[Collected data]

Content starts

(* ===== verification/Conn.v ===== *)
(** * Connections and pools (src/backend/connection.go, pool.go)

    The state is a [World]: the connection objects and the pools by identity,
    the log of what was sent to the servers, and the environment, the list of
    what the outside answers: one [Env] record per external call (a dial, a
    ping, a query, a clock reading, a file write), of which each call reads the
    field that concerns it. Counters, statistics and the query registry are
    left out.

    A pool's channel is a queue of connection identities with the channel's
    capacity; a nil channel is a closed pool. Methods that the code runs under
    the pool's or the connection's mutex are single steps. *)

From S2P Require Import Prelude GoLib Config SqlTypes.
Local Open Scope string_scope.
Local Open Scope Z_scope.

(** ** State *)

(** The driver object of a connection: none before the first successful dial. *)
Inductive Driver := DNone | DOpen | DClosed.

Record Conn := mkConn {
  cn_pool : nat;            (* the pool that made it *)
  cn_connectionID : Z;
  cn_lastErr : bool;        (* lastErr != nil *)
  cn_killed : bool;
  cn_driver : Driver;
  cn_timestamp : Z
}.

Record Pool := mkPool {
  p_conf : BackendConfig; p_address : string;
  p_connections : option (list nat);
  p_maxIdleTime : Z
}.

(** A query that reached a server: pool and identity of the connection, the
    text, and whether the server accepted it. *)
Record Sent := mkSent { s_pool : nat; s_conn : nat; s_query : string; s_ok : bool }.

Record Env := mkEnv {
  ev_now : Z;                    (* time.Now().Unix() *)
  ev_stamp : string;             (* time.Now().Format(...) *)
  ev_dial : option Z;            (* connection id of a successful dial *)
  ev_ping : bool;
  ev_fetch : Result + error;     (* what the server answers *)
  ev_bytes : Z;                  (* size of that answer *)
  ev_broken : bool;              (* the driver finds the socket closed *)
  ev_deadline : bool;            (* the timer fires before the answer *)
  ev_io : bool                   (* a file write succeeds *)
}.

Definition calm : Env := mkEnv 0 "20200101000000" (Some 1) true (inl emptyResult) 0 false false true.

Record World := mkWorld {
  w_conns : gmap nat Conn; w_nextc : nat;
  w_pools : gmap nat Pool; w_nextp : nat;
  w_sent : list Sent; w_env : list Env
}.

Definition WM := M World.

Definition set_conns (m : gmap nat Conn) (w : World) : World :=
  mkWorld m (w_nextc w) (w_pools w) (w_nextp w) (w_sent w) (w_env w).
Definition set_pools (m : gmap nat Pool) (w : World) : World :=
  mkWorld (w_conns w) (w_nextc w) m (w_nextp w) (w_sent w) (w_env w).

Definition nilptr {S A} : M S A := panic "nil pointer dereference".

Definition the_conn (c : nat) : WM Conn :=
  fun w => match w_conns w !! c with Some x => (Ok x, w) | None => nilptr w end.
Definition the_pool (p : nat) : WM Pool :=
  fun w => match w_pools w !! p with Some x => (Ok x, w) | None => nilptr w end.
Definition upd_conn (c : nat) (f : Conn -> Conn) : WM unit :=
  let* _ := the_conn c in modify (fun w => set_conns (alter f c (w_conns w)) w).
Definition set_queue (p : nat) (q : option (list nat)) : WM unit :=
  modify (fun w => set_pools
    (alter (fun x => mkPool (p_conf x) (p_address x) q (p_maxIdleTime x)) p (w_pools w)) w).

(** The next answer of the outside; with none left, everything is [calm]. *)
Definition next_env : WM Env :=
  fun w => match w_env w with
           | [] => (Ok calm, w)
           | e :: es => (Ok e, mkWorld (w_conns w) (w_nextc w) (w_pools w) (w_nextp w) (w_sent w) es)
           end.

Definition log_sent (x : Sent) : WM unit :=
  modify (fun w => mkWorld (w_conns w) (w_nextc w) (w_pools w) (w_nextp w)
                     (w_sent w ++ [x])%list (w_env w)).

Definition with_driver (d : Driver) (x : Conn) : Conn :=
  mkConn (cn_pool x) (cn_connectionID x) (cn_lastErr x) (cn_killed x) d (cn_timestamp x).
Definition with_lastErr (b : bool) (x : Conn) : Conn :=
  mkConn (cn_pool x) (cn_connectionID x) b (cn_killed x) (cn_driver x) (cn_timestamp x).
Definition with_killed (x : Conn) : Conn :=
  mkConn (cn_pool x) (cn_connectionID x) (cn_lastErr x) true (cn_driver x) (cn_timestamp x).
Definition with_timestamp (ts : Z) (x : Conn) : Conn :=
  mkConn (cn_pool x) (cn_connectionID x) (cn_lastErr x) (cn_killed x) (cn_driver x) ts.
Definition with_id (i : Z) (x : Conn) : Conn :=
  mkConn (cn_pool x) i (cn_lastErr x) (cn_killed x) (cn_driver x) (cn_timestamp x).

(** ** Connection (connection.go) *)

Definition NewConnection (p : nat) : WM nat :=
  fun w => (Ok (w_nextc w),
    mkWorld (<[w_nextc w := mkConn p 0 false false DNone 0]> (w_conns w)) (S (w_nextc w))
      (w_pools w) (w_nextp w) (w_sent w) (w_env w)).

Definition Close (c : nat) : WM unit :=
  upd_conn c (fun x => with_lastErr true
    (match cn_driver x with DNone => x | _ => with_driver DClosed x end)).

Definition Closed (c : nat) : WM bool :=
  let* x := the_conn c in
  ret match cn_driver x with DOpen => false | _ => true end.

Definition server_lost : error := Errorf "Server maybe lost, please try again" [].

Definition Dial (c : nat) : WM unit :=
  let* e := next_env in
  match ev_dial e with
  | None => Close c ;;; throw server_lost
  | Some i => upd_conn c (fun x => with_id i (with_driver DOpen x))
  end.

Definition Ping (c : nat) : WM unit :=
  let* e := next_env in
  if ev_ping e then ret tt else throw (IOError "ping").

Definition SetTimestamp (c : nat) (ts : Z) : WM unit := upd_conn c (with_timestamp ts).

(** [FetchAllWithFunc]: send the query, read the answer; the callback stops
    it when the answer is larger than [memlimits]. *)
Definition fetch (c : nat) (query : string) (memlimits : Z) : WM Result :=
  let* x := the_conn c in
  let* e := next_env in
  let r := match ev_fetch e with
           | inl qr =>
             if (0 <? memlimits) && (memlimits <? ev_bytes e)
             then inr (Errorf "Query execution was interrupted, max memory usage[%d bytes] exceeded" [AInt memlimits])
             else inl qr
           | inr err => inr err
           end in
  log_sent (mkSent (cn_pool x) c query match ev_fetch e with inl _ => true | inr _ => false end) ;;;
  (if ev_broken e then upd_conn c (with_driver DClosed) else ret tt) ;;;
  match r with inl qr => ret qr | inr err => throw err end.

(** The part of [ExecuteWithLimits] under the connection's mutex. *)
Definition execute_locked (c : nat) (query : string) (timeout memlimits : Z) : WM Result :=
  let* r := attempt (fetch c query memlimits) in
  match r with
  | inl qr => ret qr
  | inr err =>
    upd_conn c (with_lastErr true) ;;;
    let* x := the_conn c in
    if cn_killed x then
      throw (Errorf "Query execution was interrupted, timeout[%dms] exceeded" [AInt timeout])
    else match err with
         | IOError "EOF" => throw server_lost
         | _ => throw err
         end
  end.

Definition Execute (c : nat) (query : string) : WM Result := execute_locked c query 0 0.

(** ** Pool (pool.go) *)

Definition maxIdleTime : Z := 20.
Definition errClosed : error := Errorf "can't get connection from the closed DB" [].

Definition NewPool (conf : BackendConfig) (address : string) : WM (option nat) :=
  if String.eqb address "" then ret None
  else fun w => (Ok (Some (w_nextp w)),
    mkWorld (w_conns w) (w_nextc w)
      (<[w_nextp w := mkPool conf address (Some []) maxIdleTime]> (w_pools w)) (S (w_nextp w))
      (w_sent w) (w_env w)).

Definition reconnect (p : nat) : WM nat :=
  let* c := NewConnection p in
  Dial c ;;;
  let* e := next_env in
  SetTimestamp c (ev_now e) ;;;
  ret c.

Definition Get (p : nat) : WM nat :=
  let* pool := the_pool p in
  match p_connections pool with
  | None => throw errClosed
  | Some [] => reconnect p
  | Some (conn :: rest) =>
    set_queue p (Some rest) ;;;
    let* e := next_env in
    let* x := the_conn conn in
    let elapsed := ev_now e - cn_timestamp x in
    if 1 <? elapsed then
      if p_maxIdleTime pool <? elapsed then Close conn ;;; reconnect p
      else
        let* ok := attempt (Ping conn) in
        match ok with
        | inr _ => reconnect p
        | inl _ => ret conn
        end
    else ret conn
  end.

(** [put]: the channel takes the connection if it has room, else the
    connection is closed. *)
Definition put (p : nat) (conn : nat) (updateTs : bool) : WM unit :=
  let* pool := the_pool p in
  match p_connections pool with
  | None => ret tt
  | Some q =>
    (if updateTs then let* e := next_env in SetTimestamp conn (ev_now e) else ret tt) ;;;
    if Z.of_nat (length q) <? be_MaxConnections (p_conf pool)
    then set_queue p (Some (q ++ [conn])%list)
    else Close conn
  end.

Definition Put (p : nat) (conn : nat) : WM unit := put p conn true.

Definition Pool_Close (p : nat) : WM unit :=
  let* pool := the_pool p in
  match p_connections pool with
  | None => ret tt
  | Some q => forM q Close ;;; set_queue p None
  end.

(** ** Connection methods that go through the pool *)

Definition Recycle (c : nat) : WM unit :=
  let* x := the_conn c in
  match cn_driver x with
  | DNone => nilptr
  | DClosed => ret tt
  | DOpen => Put (cn_pool x) c
  end.

Definition Kill (c : nat) (reason : string) : WM unit :=
  let* x := the_conn c in
  let* kill := Get (cn_pool x) in
  let* r := attempt (Execute kill ("KILL " ++ itoa (cn_connectionID x))) in
  Recycle kill ;;;
  match r with inl _ => ret tt | inr err => throw err end.

(** [ExecuteWithLimits]: with a timeout, the timer may fire before the answer
    and kill the connection through another one. *)
Definition ExecuteWithLimits (c : nat) (query : string) (timeout memlimits : Z) : WM Result :=
  (if 0 <? timeout then
     let* e := next_env in
     if ev_deadline e then
       upd_conn c with_killed ;;;
       attempt (Kill c "context deadline exceeded") ;;; ret tt
     else ret tt
   else ret tt) ;;;
  execute_locked c query timeout memlimits.

Definition UseDB (c : nat) (db : string) : WM unit :=
  if String.eqb db "" then ret tt
  else Execute c ("use " ++ db) ;;; ret tt.

(** ** Poolz *)

Record Poolz := mkPoolz { pz_conf : BackendConfig; pz_normal : option nat; pz_replica : option nat }.

Definition NewPoolz (conf : BackendConfig) : WM Poolz :=
  let* n := NewPool conf (be_Address conf) in
  let* r := NewPool conf (be_Replica conf) in
  ret (mkPoolz conf n r).

Definition Poolz_Close (p : Poolz) : WM unit :=
  match pz_normal p with Some n => Pool_Close n | None => ret tt end ;;;
  match pz_replica p with Some r => Pool_Close r | None => ret tt end.

(** [poolz.normal.Get()]; a nil pool is dereferenced. *)
Definition Get_ptr (p : option nat) : WM nat :=
  match p with Some n => Get n | None => nilptr end.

Content ends

TASK | Could you return every line from the entries above in which the string "outside" occurs?

TASK ANSWER |
    what the outside answers: one [Env] record per external call (a dial, a
(** The next answer of the outside; with none left, everything is [calm]. *)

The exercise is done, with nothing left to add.